# Donnersbergtour am 23.09.07



## Markus B. (16. September 2007)

Hallo,
wer hat Lust am Sonntag den 23.09.07, am Schillerhain/Donnersberg (ca.:55km und ca.:1100Hm), zu Biken? Start ist um 10:00 Uhr am Schillerhain in Kirchheimbolanden. 
Max. *10* Biker!
Wegbeschreibung:
Autobahn Kirchheimbolanden ab, 
dann Richtung Kirchheimbolanden,
1.Ampel geradeaus
im Kreisel 1.Ausfahrt
dann ca 800m der Straße folgen
dann an der rechts Kurve geradeaus und der Wegbeschreibung Schillerhain folgen!

Wer Interesse hat ,bitte kurz melden!

Gruß Markus


----------



## Raschauer (16. September 2007)

Erster

Gruß Clemens


----------



## MTB-News.de




----------



## Turbotom (16. September 2007)

Zweiter mit Genemigung  der OHL!!!!  


Gruß Oliver


----------



## NoTraining (16. September 2007)

Dritter, wenn ich meine Rüsselpest bis dahin los bin! Der Familienrat hat schon zugestimmt!

Gruß Clemens 2 alias NoBrake


----------



## Ripman (17. September 2007)

@ Präsi: Wärst Du bitte mal so nett und würdest diesen Fred nach oben zu holen und mit "Wichtig" zu belegen??
Dank Dir

CU

Jürgen


----------



## Mr Cannondale (19. September 2007)

Ich bin auch dabei, suche noch eine Mitfahrgelegenheit


----------



## Turbotom (19. September 2007)

Hallo,
 wie immer bei Clemens oder sollen wir dich abholen.

Gruß Oliver.


----------



## [email protected] (20. September 2007)

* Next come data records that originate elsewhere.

(** [Load] returns the newest snapshot that is not corrupted: every newer
    file failed its checksum or magic, and an answer of no snapshot means all did. *)
Theorem Load_newest_intact (m : Manager) :
  (forall older i newer r, List (snaps m) = (older ++ i :: newer)%list ->
     Forall (fun j => corrupted m (i_Path j)) newer ->
     loadFile (s_Cipher (m_cfg m)) (i_Path i)
       (content (default (MkSnapFile [] 0) (snaps m !! i_Path i))) = Ok r ->
     Load m = Ok r) /\
  (Forall (fun j => corrupted m (i_Path j)) (List (snaps m)) -> Load m = Err ErrNoSnapshots) /\
  (forall r, Load m = Ok r -> exists older i newer, List (snaps m) = (older ++ i :: newer)%list /\
     Forall (fun j => corrupted m (i_Path j)) newer /\
     loadFile (s_Cipher (m_cfg m)) (i_Path i)
       (content (default (MkSnapFile [] 0) (snaps m !! i_Path i))) = Ok r).
Proof.
  unfold Load; split_ands.
  - intros older i newer r -> Hc Hl; rewrite rev_app_distr; cbn [rev]; rewrite <- app_assoc.
    rewrite load_newest_skip by (by apply Forall_rev); cbn [app load_newest]; by rewrite Hl.
  - intros Hc; rewrite <- (app_nil_r (rev _)), load_newest_skip by (by apply Forall_rev); done.
  - intros r Hr; apply load_newest_inv in Hr; by rewrite rev_involutive in Hr.
Qed.
End Properties.

(** ** Witnesses *)
#[local] Instance demo_time : TimeFormat := fun _ => "20260101000000".
Definition demo_manager : Manager :=
  MkManager ∅ (MkSnapConfig "snapshots" 5 7 (Some demo_cipher) "n1").
Definition demo_snap_session : Session := set_internal 3 (-1) true demo_session.
Definition demo_snap := Create [demo_snap_session; demo_session] 4294967304 demo_manager demo_codec_env.
Definition demo_info : Info :=
  match demo_snap with (Ok i, _, _) => i | _ => MkInfo "" 0 0 0 0 "" "" "" end.
Definition demo_after : Manager := snd (fst demo_snap).

Lemma snapshot_roundtrip_witness :
  exists f, snaps demo_after = <[i_Path demo_info := f]> ∅ /\ m_cfg demo_after = m_cfg demo_manager /\
    i_WALLastOffset demo_info = 4294967304 /\ i_Path demo_info = i_ID demo_info +:+ fileExtension /\
    loadFile (Some demo_cipher) (i_Path demo_info) (content f) =
      Ok ([demo_snap_session; demo_session], demo_info).
Proof.
  apply (snapshot_roundtrip [demo_snap_session; demo_session] 4294967304 demo_manager demo_after
    demo_codec_env (snd demo_snap) demo_info).
  - repeat constructor; try (vm_compute; done); vm_compute; by split_ands.
  - vm_compute; by split.
  - intros k n b [= <-]; split; [apply repeat_length|].
    apply Forall_forall; intros x Hx; apply list_elem_of_In, repeat_spec in Hx as ->; unfold is_byte; lia.
  - exact toy_aead_ok.
  - reflexivity.
  - vm_compute; by split.
  - vm_compute; done.
  - vm_compute; reflexivity.
  - vm_compute; done.
Defined.

(** The newest file damaged, the one before it intact. *)
Definition demo_damaged : Manager :=
  set_snaps (<["snapshot-20260102000000-0001.snap" := MkSnapFile (repeat 0 60) 0]> (snaps demo_after)) demo_after.
Lemma Load_newest_intact_witness :
  Load demo_damaged = Ok ([demo_snap_session; demo_session], demo_info).
Proof.
  apply (proj1 (Load_newest_intact demo_damaged) []
    (MkInfo (i_ID demo_info) 0 0 0 (i_Size demo_info) (i_Path demo_info) "" "")
    [MkInfo "snapshot-20260102000000-0001" 0 0 0 60 "snapshot-20260102000000-0001.snap" "" ""]).
  - vm_compute; reflexivity.
  - repeat constructor; exists ErrChecksumMismatch; split; [vm_compute|]; reflexivity.
  - vm_compute; reflexivity.
Defined.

Nachdem ich den Donnersberg schon zweimal verpasst habe, versuche ich diesmal mein Glück.
In der Hoffnung, das meine Erkältung bis zum Wochenende endgültig überwunden ist, melde ich mich mal als Mitfahrer an


----------



## The IVO-MASTER (20. September 2007)

So, ich weiß jetzt zwar nicht, ob ich fünfter oder sechster bin  
aber ich komme auch  
Kann noch eine Person mitnehmen (Raum: Bischofsheim - Mainz).
Einfach kurz melden.


Gruß Nicolas


----------



## Doppelherz (20. September 2007)

Hallo Markus,

wir sind auch dabei. Fragt sich nur, ob wir jetzt einen oder zwei Plätze belegen, denn wir kommen mit dem Tandem... 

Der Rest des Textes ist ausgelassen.